=== What to work on ===
After reading the records, print them all again exactly as they stand.

[Records from a collection]
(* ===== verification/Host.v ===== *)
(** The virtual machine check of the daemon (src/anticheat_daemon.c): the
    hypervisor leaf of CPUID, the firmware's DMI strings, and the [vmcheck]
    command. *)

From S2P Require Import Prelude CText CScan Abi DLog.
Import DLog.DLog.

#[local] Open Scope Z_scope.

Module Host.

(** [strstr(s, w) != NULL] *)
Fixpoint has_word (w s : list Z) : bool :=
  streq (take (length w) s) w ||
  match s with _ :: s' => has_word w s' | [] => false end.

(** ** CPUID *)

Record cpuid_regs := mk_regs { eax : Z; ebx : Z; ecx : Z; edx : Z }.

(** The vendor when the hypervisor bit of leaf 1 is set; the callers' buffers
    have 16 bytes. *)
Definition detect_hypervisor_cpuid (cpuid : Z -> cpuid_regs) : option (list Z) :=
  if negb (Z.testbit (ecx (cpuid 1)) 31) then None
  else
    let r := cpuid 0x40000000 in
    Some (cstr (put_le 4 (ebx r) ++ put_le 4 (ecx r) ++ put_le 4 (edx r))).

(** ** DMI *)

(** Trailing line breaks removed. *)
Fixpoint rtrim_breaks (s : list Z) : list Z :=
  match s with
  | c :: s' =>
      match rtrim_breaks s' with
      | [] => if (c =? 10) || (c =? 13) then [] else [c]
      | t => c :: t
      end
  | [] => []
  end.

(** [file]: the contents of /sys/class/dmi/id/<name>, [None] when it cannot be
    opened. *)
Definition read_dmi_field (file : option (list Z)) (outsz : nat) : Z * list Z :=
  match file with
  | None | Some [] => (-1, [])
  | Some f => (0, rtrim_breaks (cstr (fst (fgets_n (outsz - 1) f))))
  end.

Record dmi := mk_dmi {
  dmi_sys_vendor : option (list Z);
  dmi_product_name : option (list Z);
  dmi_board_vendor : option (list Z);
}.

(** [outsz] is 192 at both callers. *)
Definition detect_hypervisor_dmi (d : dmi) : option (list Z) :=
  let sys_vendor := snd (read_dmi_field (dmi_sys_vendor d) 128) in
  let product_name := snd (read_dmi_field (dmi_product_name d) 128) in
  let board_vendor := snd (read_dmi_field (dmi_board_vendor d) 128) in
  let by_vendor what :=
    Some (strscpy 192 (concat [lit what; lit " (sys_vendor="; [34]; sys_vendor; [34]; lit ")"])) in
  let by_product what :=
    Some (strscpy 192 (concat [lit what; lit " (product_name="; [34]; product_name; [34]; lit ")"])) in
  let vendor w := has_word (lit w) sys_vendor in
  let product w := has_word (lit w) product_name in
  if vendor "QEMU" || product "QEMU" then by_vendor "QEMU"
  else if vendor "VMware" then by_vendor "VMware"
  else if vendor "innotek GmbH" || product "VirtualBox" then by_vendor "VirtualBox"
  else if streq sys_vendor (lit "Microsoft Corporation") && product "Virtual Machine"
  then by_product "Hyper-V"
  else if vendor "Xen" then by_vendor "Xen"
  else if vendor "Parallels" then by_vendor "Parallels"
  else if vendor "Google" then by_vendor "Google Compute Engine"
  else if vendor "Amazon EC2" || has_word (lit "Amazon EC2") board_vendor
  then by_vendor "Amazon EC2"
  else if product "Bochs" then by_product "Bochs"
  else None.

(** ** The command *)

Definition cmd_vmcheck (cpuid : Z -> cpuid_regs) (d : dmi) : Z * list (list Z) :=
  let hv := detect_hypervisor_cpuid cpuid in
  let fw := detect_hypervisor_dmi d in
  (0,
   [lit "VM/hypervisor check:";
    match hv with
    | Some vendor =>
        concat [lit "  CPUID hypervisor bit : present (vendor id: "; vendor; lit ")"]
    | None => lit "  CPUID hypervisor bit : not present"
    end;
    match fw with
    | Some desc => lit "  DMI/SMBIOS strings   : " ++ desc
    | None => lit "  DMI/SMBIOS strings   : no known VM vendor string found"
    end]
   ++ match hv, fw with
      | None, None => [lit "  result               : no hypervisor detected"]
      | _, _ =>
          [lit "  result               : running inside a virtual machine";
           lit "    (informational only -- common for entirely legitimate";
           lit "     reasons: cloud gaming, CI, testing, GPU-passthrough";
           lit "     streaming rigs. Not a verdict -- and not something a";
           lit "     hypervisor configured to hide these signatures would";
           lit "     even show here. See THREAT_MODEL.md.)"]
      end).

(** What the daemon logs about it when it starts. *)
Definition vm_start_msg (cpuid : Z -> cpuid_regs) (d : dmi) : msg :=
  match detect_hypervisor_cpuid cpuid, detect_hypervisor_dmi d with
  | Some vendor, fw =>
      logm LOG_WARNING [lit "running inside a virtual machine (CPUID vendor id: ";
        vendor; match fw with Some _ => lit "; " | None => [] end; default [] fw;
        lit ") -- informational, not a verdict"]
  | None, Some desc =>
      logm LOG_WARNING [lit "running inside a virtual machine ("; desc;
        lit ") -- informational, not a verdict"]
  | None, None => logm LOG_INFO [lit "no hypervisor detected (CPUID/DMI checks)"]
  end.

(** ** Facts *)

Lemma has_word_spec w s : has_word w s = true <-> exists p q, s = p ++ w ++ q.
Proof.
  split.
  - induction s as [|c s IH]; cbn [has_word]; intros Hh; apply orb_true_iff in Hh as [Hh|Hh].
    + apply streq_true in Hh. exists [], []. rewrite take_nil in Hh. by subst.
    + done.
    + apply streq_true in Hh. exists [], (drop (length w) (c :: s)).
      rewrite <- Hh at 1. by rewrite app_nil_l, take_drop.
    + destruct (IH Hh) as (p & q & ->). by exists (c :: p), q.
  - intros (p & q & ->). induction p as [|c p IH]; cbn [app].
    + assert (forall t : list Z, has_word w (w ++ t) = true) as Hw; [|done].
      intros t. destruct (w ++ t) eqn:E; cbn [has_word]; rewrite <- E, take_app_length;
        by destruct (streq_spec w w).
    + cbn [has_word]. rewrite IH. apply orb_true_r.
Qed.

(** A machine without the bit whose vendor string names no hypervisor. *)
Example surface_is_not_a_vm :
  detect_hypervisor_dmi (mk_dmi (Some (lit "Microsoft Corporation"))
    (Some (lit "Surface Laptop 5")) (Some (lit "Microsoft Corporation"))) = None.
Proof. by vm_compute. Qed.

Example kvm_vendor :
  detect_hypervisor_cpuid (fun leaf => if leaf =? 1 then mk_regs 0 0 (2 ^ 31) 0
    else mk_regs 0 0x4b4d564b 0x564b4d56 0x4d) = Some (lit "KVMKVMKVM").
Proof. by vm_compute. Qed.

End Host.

=== Solution for this problem ===
(* ===== verification/Host.v ===== *)
(** The virtual machine check of the daemon (src/anticheat_daemon.c): the
    hypervisor leaf of CPUID, the firmware's DMI strings, and the [vmcheck]
    command. *)

From S2P Require Import Prelude CText CScan Abi DLog.
Import DLog.DLog.

#[local] Open Scope Z_scope.

Module Host.

(** [strstr(s, w) != NULL] *)
Fixpoint has_word (w s : list Z) : bool :=
  streq (take (length w) s) w ||
  match s with _ :: s' => has_word w s' | [] => false end.

(** ** CPUID *)

Record cpuid_regs := mk_regs { eax : Z; ebx : Z; ecx : Z; edx : Z }.

(** The vendor when the hypervisor bit of leaf 1 is set; the callers' buffers
    have 16 bytes. *)
Definition detect_hypervisor_cpuid (cpuid : Z -> cpuid_regs) : option (list Z) :=
  if negb (Z.testbit (ecx (cpuid 1)) 31) then None
  else
    let r := cpuid 0x40000000 in
    Some (cstr (put_le 4 (ebx r) ++ put_le 4 (ecx r) ++ put_le 4 (edx r))).

(** ** DMI *)

(** Trailing line breaks removed. *)
Fixpoint rtrim_breaks (s : list Z) : list Z :=
  match s with
  | c :: s' =>
      match rtrim_breaks s' with
      | [] => if (c =? 10) || (c =? 13) then [] else [c]
      | t => c :: t
      end
  | [] => []
  end.

(** [file]: the contents of /sys/class/dmi/id/<name>, [None] when it cannot be
    opened. *)
Definition read_dmi_field (file : option (list Z)) (outsz : nat) : Z * list Z :=
  match file with
  | None | Some [] => (-1, [])
  | Some f => (0, rtrim_breaks (cstr (fst (fgets_n (outsz - 1) f))))
  end.

Record dmi := mk_dmi {
  dmi_sys_vendor : option (list Z);
  dmi_product_name : option (list Z);
  dmi_board_vendor : option (list Z);
}.

(** [outsz] is 192 at both callers. *)
Definition detect_hypervisor_dmi (d : dmi) : option (list Z) :=
  let sys_vendor := snd (read_dmi_field (dmi_sys_vendor d) 128) in
  let product_name := snd (read_dmi_field (dmi_product_name d) 128) in
  let board_vendor := snd (read_dmi_field (dmi_board_vendor d) 128) in
  let by_vendor what :=
    Some (strscpy 192 (concat [lit what; lit " (sys_vendor="; [34]; sys_vendor; [34]; lit ")"])) in
  let by_product what :=
    Some (strscpy 192 (concat [lit what; lit " (product_name="; [34]; product_name; [34]; lit ")"])) in
  let vendor w := has_word (lit w) sys_vendor in
  let product w := has_word (lit w) product_name in
  if vendor "QEMU" || product "QEMU" then by_vendor "QEMU"
  else if vendor "VMware" then by_vendor "VMware"
  else if vendor "innotek GmbH" || product "VirtualBox" then by_vendor "VirtualBox"
  else if streq sys_vendor (lit "Microsoft Corporation") && product "Virtual Machine"
  then by_product "Hyper-V"
  else if vendor "Xen" then by_vendor "Xen"
  else if vendor "Parallels" then by_vendor "Parallels"
  else if vendor "Google" then by_vendor "Google Compute Engine"
  else if vendor "Amazon EC2" || has_word (lit "Amazon EC2") board_vendor
  then by_vendor "Amazon EC2"
  else if product "Bochs" then by_product "Bochs"
  else None.

(** ** The command *)

Definition cmd_vmcheck (cpuid : Z -> cpuid_regs) (d : dmi) : Z * list (list Z) :=
  let hv := detect_hypervisor_cpuid cpuid in
  let fw := detect_hypervisor_dmi d in
  (0,
   [lit "VM/hypervisor check:";
    match hv with
    | Some vendor =>
        concat [lit "  CPUID hypervisor bit : present (vendor id: "; vendor; lit ")"]
    | None => lit "  CPUID hypervisor bit : not present"
    end;
    match fw with
    | Some desc => lit "  DMI/SMBIOS strings   : " ++ desc
    | None => lit "  DMI/SMBIOS strings   : no known VM vendor string found"
    end]
   ++ match hv, fw with
      | None, None => [lit "  result               : no hypervisor detected"]
      | _, _ =>
          [lit "  result               : running inside a virtual machine";
           lit "    (informational only -- common for entirely legitimate";
           lit "     reasons: cloud gaming, CI, testing, GPU-passthrough";
           lit "     streaming rigs. Not a verdict -- and not something a";
           lit "     hypervisor configured to hide these signatures would";
           lit "     even show here. See THREAT_MODEL.md.)"]
      end).

(** What the daemon logs about it when it starts. *)
Definition vm_start_msg (cpuid : Z -> cpuid_regs) (d : dmi) : msg :=
  match detect_hypervisor_cpuid cpuid, detect_hypervisor_dmi d with
  | Some vendor, fw =>
      logm LOG_WARNING [lit "running inside a virtual machine (CPUID vendor id: ";
        vendor; match fw with Some _ => lit "; " | None => [] end; default [] fw;
        lit ") -- informational, not a verdict"]
  | None, Some desc =>
      logm LOG_WARNING [lit "running inside a virtual machine ("; desc;
        lit ") -- informational, not a verdict"]
  | None, None => logm LOG_INFO [lit "no hypervisor detected (CPUID/DMI checks)"]
  end.

(** ** Facts *)

Lemma has_word_spec w s : has_word w s = true <-> exists p q, s = p ++ w ++ q.
Proof.
  split.
  - induction s as [|c s IH]; cbn [has_word]; intros Hh; apply orb_true_iff in Hh as [Hh|Hh].
    + apply streq_true in Hh. exists [], []. rewrite take_nil in Hh. by subst.
    + done.
    + apply streq_true in Hh. exists [], (drop (length w) (c :: s)).
      rewrite <- Hh at 1. by rewrite app_nil_l, take_drop.
    + destruct (IH Hh) as (p & q & ->). by exists (c :: p), q.
  - intros (p & q & ->). induction p as [|c p IH]; cbn [app].
    + assert (forall t : list Z, has_word w (w ++ t) = true) as Hw; [|done].
      intros t. destruct (w ++ t) eqn:E; cbn [has_word]; rewrite <- E, take_app_length;
        by destruct (streq_spec w w).
    + cbn [has_word]. rewrite IH. apply orb_true_r.
Qed.

(** A machine without the bit whose vendor string names no hypervisor. *)
Example surface_is_not_a_vm :
  detect_hypervisor_dmi (mk_dmi (Some (lit "Microsoft Corporation"))
    (Some (lit "Surface Laptop 5")) (Some (lit "Microsoft Corporation"))) = None.
Proof. by vm_compute. Qed.

Example kvm_vendor :
  detect_hypervisor_cpuid (fun leaf => if leaf =? 1 then mk_regs 0 0 (2 ^ 31) 0
    else mk_regs 0 0x4b4d564b 0x564b4d56 0x4d) = Some (lit "KVMKVMKVM").
Proof. by vm_compute. Qed.

End Host.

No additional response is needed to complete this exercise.